We will simulate a network outage by adding firewall rules using pfctl
. This repository includes a pf.rules
file that has URLs I am currently seeing for the NWS API. You can check what these are right now with the following command:
dig +short api.weather.gov
The following commands are used to set and delete the rules, and enable and disable the firewall.
To set rules
sudo pfctl -f pf.rules
To remove the rules. WARNING: this will delete all rules - you are using pfctl for real, use with caution.
sudo pfctl -F all
To see the current list of rules:
sudo pfctl -s rules
To enable the firewall
sudo pfctl -e
To enable the firewall
sudo pfctl -d
The use case demonstrated in the advanced durable MCP demo is as follows:
- Given a topic (i.e. AI) the first step will retrieve the most recent Hacker News stories.
- For each of these stories, the URL referenced in the story is rendered.
- An LLM summarizes text from this rendering
- A single result is returned with those summaries brought together.

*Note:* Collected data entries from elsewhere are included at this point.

(** A reply that decodes to something that is no object never comes back
    from [chat]: the membership test raises [TypeError] on [None], a
    [bool] or a number; a list or a [str] either fails the test
    ([KeyError]) or passes it and then cannot be indexed by a key
    ([TypeError]). *)
Lemma chat_non_object command w raw v :
  endpoint (messages w ++ [msg user command]) = Some raw ->
  json_loads raw = Some v ->
  (forall entries, v <> VDict entries) ->
  exists x w1, chat command w = (Raise x, w1).
Proof.
  intros He Hj Hv. unfold chat, bind at 1. unfold add_user_prompt.
  unfold bind at 1. unfold generate_response, bind at 1.
  unfold invoke_model. cbn [messages trace]. rewrite He.
  unfold bind at 1. rewrite Hj. unfold ret at 1. unfold bind at 1.
  unfold require_keys, bind, lift, ret, raise.
  destruct v as [| | | |items|entries]; cbn [contains];
    try (do 2 eexists; reflexivity).
  - destruct (occurs "explanation" s); cbn [negb];
      [|do 2 eexists; reflexivity].
    destruct (occurs "command" s); cbn [negb]; do 2 eexists; reflexivity.
  - destruct (existsb (eq_str "explanation") items); cbn [negb];
      [|do 2 eexists; reflexivity].
    destruct (existsb (eq_str "command") items); cbn [negb];
      do 2 eexists; reflexivity.
  - now destruct (Hv entries).
Qed.

(** *** One pass of the loop *)

Lemma run_eq inputs command w :
  run inputs command w =
    match chat command w with
    | (Raise x, w1) => (Raise x, w1)
    | (Return (explanation, cmd), w1) =>
        if is_empty_str cmd then (Return tt, refused w1)
        else
          match inputs with
          | [] => (Raise EOFError, offered w1 explanation cmd)
          | confirmation :: rest =>
              if str_in (py_upper confirmation) abort_tokens
              then (Return tt, offered w1 explanation cmd)
              else if negb (py_upper confirmation =? "Y")%string
                      && negb (confirmation =? "")%string
              then run rest confirmation (offered w1 explanation cmd)
              else (shell_outcome cmd,
                    executed (offered w1 explanation cmd) cmd)
          end
    end.
Proof.
  destruct inputs as [|confirmation rest]; cbn [run]; unfold bind;
    destruct (chat command w) as [[[e c]|x] w1]; try reflexivity;
    cbn [fst snd]; destruct (is_empty_str c); try reflexivity;
    unfold print, log, raise, ret, subprocess_run, offered, executed;
    cbn [messages trace]; rewrite <- ?app_assoc; cbn [app];
    try reflexivity.
  destruct (str_in (py_upper confirmation) abort_tokens); [reflexivity|].
  destruct (negb (py_upper confirmation =? "Y")%string
            && negb (confirmation =? "")%string); [reflexivity|].
  unfold bind, lift, log; cbn [messages trace]. now rewrite <- app_assoc.
Qed.

Lemma chat_well_formed command w raw reply cmd :
  endpoint (messages w ++ [msg user command]) = Some raw ->
  json_loads raw = Some reply ->
  well_formed reply = true ->
  command_of reply = Some (VStr cmd) ->
  exists shown,
    chat command w =
      (Return (VStr shown, VStr cmd), answered (asked (told w command)) raw).
Proof.
  intros He Hj Hwf Hc.
  destruct reply as [| | | | |entries]; try discriminate.
  cbn [well_formed command_of] in Hwf, Hc.
  destruct (lookup "explanation" entries) as [e|] eqn:E1; [|discriminate].
  rewrite Hc in Hwf.
  destruct (display_text_or_texts _ Hwf) as [shown Hs].
  exists shown. rewrite (chat_object command w _ _ _ _ He Hj E1 Hc), Hs. reflexivity.
Qed.

(** *** Letter case *)

Lemma upper_ascii_nat a :
  upper_ascii a =
    ascii_of_nat (let n := nat_of_ascii a in
                  if ((97 <=? n) && (n <=? 122))%nat then n - 32 else n).
Proof.
  unfold upper_ascii. cbv zeta.
  destruct ((97 <=? nat_of_ascii a) && (nat_of_ascii a <=? 122))%nat;
    [reflexivity|].
  symmetry. apply ascii_nat_embedding.
Qed.

Lemma same_letter_upper a b :
  same_letter a b = true -> upper_ascii a = upper_ascii b.
Proof.
  rewrite !upper_ascii_nat. unfold same_letter. cbv zeta.
  generalize (nat_of_ascii a) (nat_of_ascii b). intros m n H.
  assert (Hc : m = n \/ (65 <= m <= 90 /\ n = m + 32)
               \/ (65 <= n <= 90 /\ m = n + 32)).
  { rewrite !orb_true_iff, !andb_true_iff, !Nat.leb_le, !Nat.eqb_eq in H.
    lia. }
  clear H. f_equal.
  destruct (Nat.leb_spec 97 m), (Nat.leb_spec m 122),
           (Nat.leb_spec 97 n), (Nat.leb_spec n 122); cbn; lia.
Qed.

Lemma any_case_upper token : forall s,
  any_case token s = true -> upper s = upper token.
Proof.
  induction token as [|a token IH]; intros [|b s]; simpl; try discriminate;
    [reflexivity|].
  intros H. apply andb_true_iff in H. destruct H as [Hab Hs].
  now rewrite (IH _ Hs), (same_letter_upper _ _ Hab).
Qed.

Lemma same_letter_ascii a b :
  same_letter a b = true ->
  (nat_of_ascii a <? 128)%nat = true -> (nat_of_ascii b <? 128)%nat = true.
Proof.
  unfold same_letter. cbv zeta.
  generalize (nat_of_ascii a) (nat_of_ascii b). intros m n H Hm.
  rewrite !orb_true_iff, !andb_true_iff, !Nat.leb_le, !Nat.eqb_eq in H.
  apply Nat.ltb_lt in Hm. apply Nat.ltb_lt. lia.
Qed.

Lemma any_case_ascii token : forall s,
  any_case token s = true -> ascii_text token = true -> ascii_text s = true.
Proof.
  induction token as [|a token IH]; intros [|b s]; simpl; try discriminate;
    [reflexivity|].
  intros H Ht. apply andb_true_iff in H. destruct H as [Hab Hs].
  apply andb_true_iff in Ht. destruct Ht as [Ha Ht].
  now rewrite (same_letter_ascii _ _ Hab Ha), (IH _ Hs Ht).
Qed.

Lemma abort_token_any_case token s :
  In token abort_tokens -> any_case token s = true ->
  str_in (py_upper s) abort_tokens = true.
Proof.
  intros Hin Hs.
  assert (Ht : ascii_text token = true).
  { simpl in Hin. destruct Hin as [<-|[<-|[<-|[<-|[]]]]]; reflexivity. }
  rewrite (py_upper_ascii _ (any_case_ascii _ _ Hs Ht)).
  rewrite (any_case_upper _ _ Hs).
  simpl in Hin.
  destruct Hin as [<-|[<-|[<-|[<-|[]]]]]; reflexivity.
Qed.


Lemma is_empty_str_VStr cmd :
  is_empty_str (VStr cmd) = true <-> cmd = ""%string.
Proof.
  unfold is_empty_str, eq_str. rewrite String.eqb_eq. split; congruence.
Qed.


(** *** The confirmation loop on a well-formed reply *)


(** C2: for every well-formed model reply with a non-empty command, when
    the confirmation input is one of the tokens N, NO, Q, QUIT written in
    any letter case, the loop returns at once and nothing is handed to the
    shell. *)
Theorem run_declined_never_executes
  w initial raw reply cmd token confirmation rest :
  endpoint (messages w ++ [msg user initial]) = Some raw ->
  json_loads raw = Some reply ->
  well_formed reply = true ->
  command_of reply = Some (VStr cmd) ->
  cmd <> ""%string ->
  In token abort_tokens ->
  any_case token confirmation = true ->
  (exists shown,
     run (confirmation :: rest) initial w =
       (Return tt,
        mkWorld (messages w ++ [msg user initial; msg assistant raw])
          (trace w ++ [Invoke (messages w ++ [msg user initial]);
                       Stdout shown;
                       Stdout (nl ++ tab ++ cmd ++ nl);
                       Prompt confirm_prompt])))
  /\ shell_calls (trace (snd (run (confirmation :: rest) initial w))) =
       shell_calls (trace w).
Proof.
  intros He Hj Hwf Hc Hne Hin Hany.
  destruct (chat_well_formed initial w _ _ _ He Hj Hwf Hc) as [shown Hchat].
  pose proof (abort_token_any_case _ _ Hin Hany) as Hn.
  assert (Hempty : is_empty_str (VStr cmd) = false).
  { destruct (is_empty_str (VStr cmd)) eqn:E; [|reflexivity].
    apply is_empty_str_VStr in E. contradiction. }
  assert (Hrun : run (confirmation :: rest) initial w =
       (Return tt,
        mkWorld (messages w ++ [msg user initial; msg assistant raw])
          (trace w ++ [Invoke (messages w ++ [msg user initial]);
                       Stdout shown;
                       Stdout (nl ++ tab ++ cmd ++ nl);
                       Prompt confirm_prompt]))).
  { rewrite run_eq, Hchat, Hempty, Hn. worlds. reflexivity. }
  split; [exists shown; exact Hrun|].
  rewrite Hrun. cbn [snd trace]. rewrite shell_calls_app.
  cbn. now rewrite app_nil_r.
Qed.

(** C3: for every model reply whose command field is the empty string the
    loop stops without asking the user and without handing anything to the
    shell; when the reply also has its explanation (text, a sequence of
    text, or anything that is not a list) the loop returns right after
    printing the refusal message. *)
Theorem run_empty_command_refused w initial raw reply inputs :
  endpoint (messages w ++ [msg user initial]) = Some raw ->
  json_loads raw = Some reply ->
  command_of reply = Some (VStr "") ->
  (prompts (trace (snd (run inputs initial w))) = prompts (trace w)
   /\ shell_calls (trace (snd (run inputs initial w))) = shell_calls (trace w))
  /\ (forall explanation,
        explanation_of reply = Some explanation ->
        joinable explanation = true ->
        run inputs initial w =
          (Return tt,
           mkWorld (messages w ++ [msg user initial; msg assistant raw])
             (trace w ++ [Invoke (messages w ++ [msg user initial]);
                          Stdout refusal_text]))).
Proof.
  intros He Hj Hc.
  destruct reply as [| | | | |entries]; try discriminate.
  cbn [command_of] in Hc.
  split.
  - rewrite run_eq.
    destruct (lookup "explanation" entries) as [e|] eqn:E1.
    + rewrite (chat_object initial w _ _ _ _ He Hj E1 Hc).
      destruct (display e) as [shown|x]; cbn [is_empty_str eq_str String.eqb];
        worlds; rewrite prompts_app, shell_calls_app; cbn;
        now rewrite !app_nil_r.
    + rewrite (chat_raises initial w _
                 (generate_response_missing_key (told w initial) _ _ He Hj
                    (or_introl E1))).
      worlds. rewrite prompts_app, shell_calls_app; cbn.
      now rewrite !app_nil_r.
  - intros e E1 Hjoin. cbn [explanation_of] in E1.
    destruct (display_joinable _ Hjoin) as [shown Hs].
    rewrite run_eq, (chat_object initial w _ _ _ _ He Hj E1 Hc), Hs.
    cbn [is_empty_str eq_str String.eqb]. worlds. reflexivity.
Qed.

(** *** The response validator *)

(** C5: the validator raises [JSONDecodeError] when the raw reply is not
    valid JSON and [KeyError] when the decoded object lacks the key
    [explanation] or the key [command]; either way [run] ends with that
    exception right after the model call, before anything is shown and
    before the confirmation prompt; with both keys present the validator
    returns the raw text and the decoded object. *)
Theorem validator_rejects_before_prompt w command inputs raw :
  endpoint (messages w ++ [msg user command]) = Some raw ->
  (json_loads raw = None ->
     generate_response (told w command) =
       (Raise JSONDecodeError, asked (told w command))
     /\ run inputs command w =
          (Raise JSONDecodeError, asked (told w command)))
  /\ (forall entries,
        json_loads raw = Some (VDict entries) ->
        lookup "explanation" entries = None
          \/ lookup "command" entries = None ->
        generate_response (told w command) =
          (Raise (KeyError missing_keys_text), asked (told w command))
        /\ run inputs command w =
             (Raise (KeyError missing_keys_text), asked (told w command)))
  /\ (forall entries e c,
        json_loads raw = Some (VDict entries) ->
        lookup "explanation" entries = Some e ->
        lookup "command" entries = Some c ->
        generate_response (told w command) =
          (Return (raw, VDict entries), asked (told w command)))
  /\ prompts (trace (asked (told w command))) = prompts (trace w).
Proof.
  intros He. split; [|split; [|split]].
  - intros Hj.
    pose proof (generate_response_undecodable (told w command) _ He Hj) as Hg.
    split; [exact Hg|].
    now rewrite run_eq, (chat_raises command w _ Hg).
  - intros entries Hj Hk.
    pose proof (generate_response_missing_key (told w command) _ _ He Hj Hk)
      as Hg.
    split; [exact Hg|].
    now rewrite run_eq, (chat_raises command w _ Hg).
  - intros entries e c Hj E1 E2.
    exact (generate_response_both_keys (told w command) _ _ _ _ He Hj E1 E2).
  - worlds. rewrite prompts_app. cbn. now rewrite app_nil_r.
Qed.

This logic implements the Hacker News MCP tool. The following diagram depicts the Hacker News MCP Server, Summaries Tool:
Because the MCP tool implements both elicitations and sampling, we must also implement an MCP client that implements the elicitation and sampling handlers. The MCP client runs within the client application, which is a very simple command line application. In order to focus on MCP, we have not implemented an agentic loop in the client application; instead, it supports a single shot prompt. That said, the MCP server may come back to the client for additional interaction (this will be clear very shortly).
The following diagram shows the architecture of this sample application - both the MCP server and the MCP Client and client side application.
Note that this diagram shows in pink the parts needed to implement elicitation and sampling.
The MCP server implementation is found in the following files:
mcp_servers/hackernews.py
- this implements what is called the MCP Protocol Handler in the above diagramworkflows/hackernews_workflows.py
- this implements the business logic for the MCP Server tool.workflows/hackernews_activities.py
- the activities wrap requests to the Hacker News API and fetch/render the story URL contents, plus extract the text from those rendered contents.workflows/scraping.py
- helper function used in rendering story URL contents.workflows/hackernews_worker.py
- runs the workflow and activities for the MCP server.
These files collectively implement the MCP server.
The client application and MCP Client are found in the following file:
mcp_clients/simple_client.py
- this contains both the AI Application (which for the elicitation and sampling demos is a simple cli application) as well as an embedded MCP client. The client implementation includes handlers for eliciation, sampling and MCP Sever logging.
See here for a recording where we do a series of demos centered around this use case.
In order to run the demo that can be found in this recording (link coming soon) you must have the following:
- Python with uv installed
- A local Temporal server
Run a local Temporal service
temporal server start-dev
uv run run_hackernews_worker.py
This process remains running through all of the demos.
uv run run_mcp_client.py
This application simply allows the user to provide a prompt, send that to the LLM and either returns the LLM response, or if the LLM makes a tool selection, the application will invoke the tool via MCP client.
If this is the first time asking for Hacker News, the MCP server will ask for a topic via elicitation.
We have also included a client application (with embedded MCP client) that is a long running process, implemented as a long running Temporal workflow. Docs for this example will follow shortly.